Помимо своей воли она начинает воображать себе их по голосам. Тот с тихим голосом напоминает ей одного высокого парня из школы, с которым они занимались математикой. Чертовски умный, но обычно обкуренный, с длинными, неровно остриженными волосами. Он никогда не заговаривал, пока его не спрашивали. Учительница обращалась к нему, только когда замечала, что он таращится в потолок или завязывает ботинки, так или иначе демонстративно игнорируя ее урок. Тогда
– Если здесь никого нет… – произносит голос, который трудно разобрать.
– Никаких животных.
– Непохоже, чтобы…
– Больше никаких животных.
Она представляет себе, что громкий голос принадлежит толстяку с большой головой. Рубашка не заправлена в брюки, короткие и толстые пальцы. Человек, который чувствует себя каким-то негодным, который изо всех сил старается соответствовать, и от этого получается только хуже.
Они, конечно, не арабы, хотя эта мысль приходила ей в голову. Они говорят не как террористы-мусульмане, а как отвратительные белые парни. Разве всегда это не белые парни? И она не знает, становятся ли они от этого более или менее опасными, чем фанатики в джихаде.
Открывается вторая дверь, ведущая к орангутангам. Линкольн издает еле слышный звук и поворачивает голову. Джоан догадывается, что он собирается позвать ее. «Мамочка». Это слово почти стало ее именем. Но она шикает на него, гладя по голове, и он ничего не говорит. Но она не знает, сколько продлится это молчание.
Его теннисная туфля впивается ей в бок.
Листик невероятно медленно раскачивается на паутине, и Джоан хочется, чтобы он замер, потому что движение ей не нравится. Она хочет, чтобы все замерло.
Ей хочется, чтобы все вокруг превратилось в неподвижную картину.
– Тебе никогда не хотелось подстрелить льва? – спрашивает громкий голос толстого парня. – Поехать на сафари? Знаю, ты там был.
– Это был не лев.
– Да, но кто это, черт побери?! Весь черно-белый и лохматый и с такими зубами. Это не обезьяна.
Это колобус, думает она. Ей нравятся их белые бороды, грустные глаза и длинный мех на руках, похожий на занавески. Колобусы качаются на веревочных качелях в угловом вольере между лемурами и гиббонами.
– Заткнись! – велит парень, очень похожий на мальчика из их математического класса.
– Никого не осталось, – произносит громкий голос. – Серьезно, тот кабан так развалился на части, что…
– Заткнись! Кое-что осталось. Пошли.
Она чувствует, как напряглись ее мышцы, как тело превращается в панцирь. Зубы у нее снова стиснуты. Линкольн легкими пальчиками выстукивает дробь у нее на загривке, сам же сидит спокойно.
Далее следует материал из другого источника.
(** * SublimeLinter colour-scheme generation (lint/scheme.py)

    A shallow embedding of [lint/scheme.py]: the two scheme engines
    ([XmlScheme], [JsonScheme]), the scope differ, the node assembler, the
    stale-rule purge and the preference switch, with the properties of the
    specification stated over them.

    Conventions of the embedding.
    - A Python [str] is a Rocq [string]; each [ascii] stands for the code
      point of the same number, so the strings covered are those whose code
      points are below 256.  The character classes below ([\w], [\d], [\s],
      [str.split]'s separators) are Python's, restricted to that range.
    - A Python [dict] is a [gmap]; iterating it ([.values()], [.items()],
      [for k in d]) enumerates [map_to_list].
    - Code that can raise runs in the monad [M]: a state transformer over
      the [world] (files, host preferences, log) whose outcome is [Ok] or
      [Raised].
    - The debugging [print(...)] calls write to stdout only and are not part
      of the model; [util.printf] is recorded in the log.
    - Path resolution ([get_settings], [get_original_theme]) talks to the
      host only; the engines' passes are stated on its results, the
      [PathSet] and the resource [sublime.load_resource] returned for the
      original theme, and [generate] runs the resolution and the pass
      together. *)

From Stdlib Require Import NArith Ascii String.
From stdpp Require Import base option list gmap strings fin_maps.

Local Open Scope string_scope.
Set Warnings "-clear-no-such-hyp".

(** ** Python string operations *)

Module Str.

Definition chars (s : string) : list ascii := list_ascii_of_string s.
Definition of_chars (l : list ascii) : string := string_of_list_ascii l.

Definition code (c : ascii) : N := N_of_ascii c.

Definition between (lo hi : N) (c : ascii) : bool :=
  ((lo <=? code c) && (code c <=? hi))%N.

(** [str.isspace] on one character; also the separators of [str.split()]
    and the class [\s]. *)
Definition isspace (c : ascii) : bool :=
  between 9 13 c || between 28 32 c || (code c =? 133)%N || (code c =? 160)%N.

(** The class [\d]. *)
Definition isdigit (c : ascii) : bool := between 48 57 c.

(** The class [\w] of a [str] pattern: alphanumerics and the underscore. *)
Definition isword (c : ascii) : bool :=
  between 48 57 c || between 65 90 c || (code c =? 95)%N || between 97 122 c
  || (code c =? 170)%N || between 178 179 c || (code c =? 181)%N
  || between 185 186 c || between 188 190 c || between 192 214 c
  || between 216 246 c || between 248 255 c.

(** [s.split()]: maximal runs of non-space characters. *)
Fixpoint split_go (cur : list ascii) (s : list ascii) : list string :=
  match s with
  | [] => match cur with [] => [] | _ => [of_chars cur] end
  | c :: s' =>
      if isspace c
      then match cur with
           | [] => split_go [] s'
           | _ => of_chars cur :: split_go [] s'
           end
      else split_go (cur ++ [c]) s'
  end.

Definition split (s : string) : list string := split_go [] (chars s).

(** [sep.join(l)] *)
Fixpoint join (sep : string) (l : list string) : string :=
  match l with
  | [] => ""
  | [x] => x
  | x :: l' => x +:+ sep +:+ join sep l'
  end.

Definition startswith (s p : string) : bool :=
  bool_decide (chars p `prefix_of` chars s).

Definition endswith (s p : string) : bool :=
  bool_decide (chars p `suffix_of` chars s).

(** [s.upper()].  The two characters of the range whose upper case lies
    outside it (181 and 255) are left as they are. *)
Definition upper_char (c : ascii) : list ascii :=
  if between 97 122 c || between 224 246 c || between 248 254 c
  then [ascii_of_N (code c - 32)]
  else if (code c =? 223)%N then chars "SS"
  else [c].

Definition upper (s : string) : string :=
  of_chars (concat (map upper_char (chars s))).

(** Truth value of a string: non-empty. *)
Definition truthy (s : string) : bool :=
  match s with "" => false | _ => true end.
– Это жульничество, – раздраженно произносит тихий голос. – Ты палишь без остановки, где же класс?
– Завидуешь? – спрашивает громкий голос.
Почему они все еще разговаривают? Почему не вошли в дверь, которую давным-давно открыли?
– Ты слепой, что ли, пупсик? – спрашивает громкий голос, причем так громко, что Джоан вздрагивает. – Ты что, слепая рыба, которая роется в грязи? Или извивающаяся мерзкая гусеница?
– Я не слепой, – отвечает тихий голос без всякого раздражения. Хотя этот голос звучит немного по-другому. Парень произносит слова медленнее и отчетливее, словно играет какую-то роль. – Я думаю.